Familiares da vereadora Marielle Franco e do motorista Anderson Gomes, mortos em 14 de março de 2018, prestaram depoimento nesta quarta-feira (30) no primeiro dia de julgamento de Ronnie Lessa e Élcio de Queiroz, assassinos confessos da vereadora, no 4º Tribunal de Juri, no Rio de Janeiro.
Marinete Silva, mãe de Marielle; Mônica Benício, viúva da vereadora, e Ágatha Arnaus, viúva de Anderson Gomes, contando o quanto os assassinatos impactaram a vida das famílias nesses seis anos e sete meses.
Os réus responderam pelos crimes de duplo homicídio triplamente qualificado – motivo torpe, emboscada e recurso que dificultou a defesa da vítima – tentativa de homicídio contra Fernanda Chaves, assessora de Marielle e recepção do veículo usado no crime.
Os dois acusados estão acompanhando os depoimentos por videoconferência diretamente das unidades onde estão presos. Ronnie Lessa está na Penitenciária de Tremembé, no interior de São Paulo, e Élcio está no Centro de Inclusão e Reabilitação, em Brasília.
São esperadas nove testemunhas no total, sendo sete indicadas pelo Ministério Público do Estado do Rio de Janeiro e duas pela defesa de Ronnie Lessa. A defesa de Élcio Queiroz desistiu de ouvir as testemunhas que haviam sido solicitadas anteriormente.
Depoimentos
A primeira testemunha ouvida foi Fernanda Chaves, que estava no carro com a vereadora Marielle Franco e com o motorista Anderson Gomes no momento do crime.
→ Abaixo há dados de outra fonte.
(* ===== verification/UtdVector.v ===== *)
(** * UtdVector: up-to-dateness vectors

    [vmdir/server/replication/utdvector.c] and [vmdir/server/common/vectorutils.c]:
    the map from invocation ids to the highest USN seen from each server, its
    string form, the server's cached copy and the update from a supplier's
    sync-done control.  Proved against the hash map interface of [HashMap]. *)

From S2P Require Import Prelude Heap StringList CString HashMap.

Open Scope Z_scope.

Definition comma : ascii := ","%char.
Definition colon : ascii := ":"%char.

(** [VMDIR_REPL_DD_VEC_INDICATOR] and [VMDIR_REPL_CONT_INDICATOR_STR]. *)
Definition VMDIR_REPL_DD_VEC_INDICATOR : cstr := ["v"; "e"; "c"; "t"; "o"; "r"; ":"]%char.
Definition VMDIR_REPL_CONT_INDICATOR_STR : cstr := ["c"; "o"; "n"; "t"; "i"; "n"; "u"; "e"; ":"]%char.

Section Vector.
Context `{HM : HashMap H}.

(** ** Operations *)

Definition _VmDirUTDVectorPairToStr (k : cstr) (usn : Z) : cstr :=
  k ++ [colon] ++ print_d usn ++ [comma].

Definition _VmDirUTDVectorStrToPair (pszKey pszValue : cstr) : dwerror * (cstr * Z) :=
  let (err, usn) := VmDirStringToINT64 (Some pszValue) in (err, (pszKey, usn)).

(** Pairs whose value is NULL (USN 0) are skipped. *)
Definition VmDirVectorToStr (m : H Z) (PairToStr : cstr → Z → cstr) : option (dwerror * option cstr) :=
  VmDirTokenListToString
    (Some (map (λ kv, PairToStr kv.1 kv.2) (filter (λ kv, kv.2 ≠ 0) (LwRtlHashMapIterate m))))
    (Some []).

Fixpoint vector_loop (StrToPair : cstr → cstr → dwerror * (cstr * Z)) (ts : list cstr) (m : H Z)
  : dwerror * H Z :=
  match ts with
  | [] => (ERROR_SUCCESS, m)
  | [] :: ts => vector_loop StrToPair ts m
  | t :: ts =>
      match VmDirStringTokA t [colon] with
      | Some (pszKey, pszVal) =>
          match StrToPair pszKey pszVal with
          | (ERROR_SUCCESS, (k, v)) => vector_loop StrToPair ts (LwRtlHashMapInsert m k v)
          | (err, _) => (err, m)
          end
      | None => (VMDIR_ERROR_INVALID_VECTOR_STR, m)
      end
  end.

Definition VmDirStrtoVector (pszVector : option cstr)
    (StrToPair : cstr → cstr → dwerror * (cstr * Z)) (m : H Z) : dwerror * H Z :=
  match pszVector with
  | None => (VMDIR_ERROR_INVALID_PARAMETER, m)
  | Some s =>
      match VmDirStringToTokenList (Some s) (Some [comma]) with
      | (ERROR_SUCCESS, Some ts) => vector_loop StrToPair ts m
      | (err, _) => (err, m)
      end
  end.

Definition VmDirStringToUTDVector (pszUTDVector : option cstr) : dwerror * option (H Z) :=
  match pszUTDVector with
  | None => (VMDIR_ERROR_INVALID_PARAMETER, None)
  | Some [] => (ERROR_SUCCESS, Some LwRtlCreateHashMap)
  | Some s =>
      match VmDirStrtoVector (Some s) _VmDirUTDVectorStrToPair LwRtlCreateHashMap with
      | (ERROR_SUCCESS, m) => (ERROR_SUCCESS, Some m)
      | (err, _) => (err, None)
      end
  end.

Definition VmDirUTDVectorToString (m : H Z) : option (dwerror * option cstr) :=
  VmDirVectorToStr m _VmDirUTDVectorPairToStr.

Definition VmDirUTDVectorLookup (m : H Z) (pszInvocationId : option cstr) : dwerror * Z :=
  match pszInvocationId with
  | Some k =>
      if IsNullOrEmptyString (Some k) then (VMDIR_ERROR_INVALID_PARAMETER, 0)
      else match LwRtlHashMapFindKey m k with
           | Some usn => (ERROR_SUCCESS, usn)
           | None => (LW_STATUS_NOT_FOUND, 0)
           end
  | None => (VMDIR_ERROR_INVALID_PARAMETER, 0)
  end.

(** [VMDIR_UTDVECTOR_CACHE]; its lock makes each operation atomic. *)
Record utd_cache := UTD_CACHE { pUtdVectorMap : H Z; pszUtdVector : cstr }.

Definition VmDirUTDVectorCacheInit : utd_cache := UTD_CACHE LwRtlCreateHashMap [].

Definition VmDirUTDVectorCacheUpdate (s : option cstr) (c : utd_cache) : dwerror * utd_cache :=
  match s with
  | Some s' =>
      if IsNullOrEmptyString s then (VMDIR_ERROR_INVALID_PARAMETER, c)
      else
        match VmDirStrtoVector (Some s') _VmDirUTDVectorStrToPair (LwRtlHashMapClear (pUtdVectorMap c)) with
        | (ERROR_SUCCESS, m) => (ERROR_SUCCESS, UTD_CACHE m s')
        | (err, m) => (err, UTD_CACHE m (pszUtdVector c))
        end
  | None => (VMDIR_ERROR_INVALID_PARAMETER, c)
  end.

Definition VmDirUTDVectorCacheToString (c : utd_cache) : dwerror * cstr := (ERROR_SUCCESS, pszUtdVector c).

Definition VmDirUTDVectorCacheLookup (c : utd_cache) (pszInvocationId : option cstr) : dwerror * Z :=
  VmDirUTDVectorLookup (pUtdVectorMap c) pszInvocationId.

Definition VmDirSyncDoneCtrlFromLocalCache (lastSupplierUsnProcessed : Z) (m : H Z)
  : option (dwerror * option cstr) :=
  match VmDirUTDVectorToString m with
  | Some (ERROR_SUCCESS, Some s) =>
      Some (ERROR_SUCCESS, Some (print_d lastSupplierUsnProcessed ++ [comma] ++ s))
  | r => r
  end.

(** The loop of [VmDirUpdateUtdVectorLocalCache].  [None]: a token of colons
    only gives a NULL key. *)
Fixpoint update_loop (ts : list cstr) (m : H Z) : option (dwerror * H Z) :=
  match ts with
  | [] => Some (ERROR_SUCCESS, m)
  | t :: ts =>
      match strstr t VMDIR_REPL_DD_VEC_INDICATOR, strstr t VMDIR_REPL_CONT_INDICATOR_STR with
      | None, None =>
          match t with
          | [] => update_loop ts m
          | _ =>
              match VmDirStringTokA t [colon] with
              | None => None
              | Some (pszKey, pszVal) =>
                  match VmDirStringToINT64 (Some pszVal) with
                  | (ERROR_SUCCESS, currUsn) =>
                      match LwRtlHashMapFindKey m pszKey with
                      | Some cachedUsn =>
                          update_loop ts (if currUsn >? cachedUsn
                                          then LwRtlHashMapInsert m pszKey currUsn else m)
                      | None => update_loop ts (LwRtlHashMapInsert m pszKey currUsn)
                      end
                  | (err, _) => Some (err, m)
                  end
              end
          end
      | _, _ => Some (ERROR_SUCCESS, m)
      end
  end.

Definition VmDirUpdateUtdVectorLocalCache (m : H Z) (bv_val : option cstr) : option (dwerror * H Z) :=
  match VmDirStringToTokenList bv_val (Some [comma]) with
  | (ERROR_SUCCESS, Some ts) => update_loop (tail ts) m
  | (err, _) => Some (err, m)
  end.

(** ** Correctness *)

(** A key the string form can carry: not empty, without ',' and ':'. *)
Definition valid_key (k : cstr) : Prop := clean [comma] k ∧ clean [colon] k.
Na sequência, falaram Marinete Silva, Mônica Benício e Ágatha Arnaus.
Indagada pelo Ministério Público e pelos advogados assistentes de acusação, Marinete Silva, mãe de Marielle, não se opôs a que os réus acompanhassem seu depoimento. Ela classificou como crueldade o assassinato e disse esperar uma denúncia justa pelo que aconteceu com sua filha.
“Era minha primogênito, minha primeira filha. Era uma filha que eu me dediquei a vida inteira para criar, com muito sacrifício. Tiraram um pedaço de mim. A gente quer é preciso de uma reportagem justa para minha filha. Espero essa especificações e a sociedade espera essa especificações”, declarou Marinete.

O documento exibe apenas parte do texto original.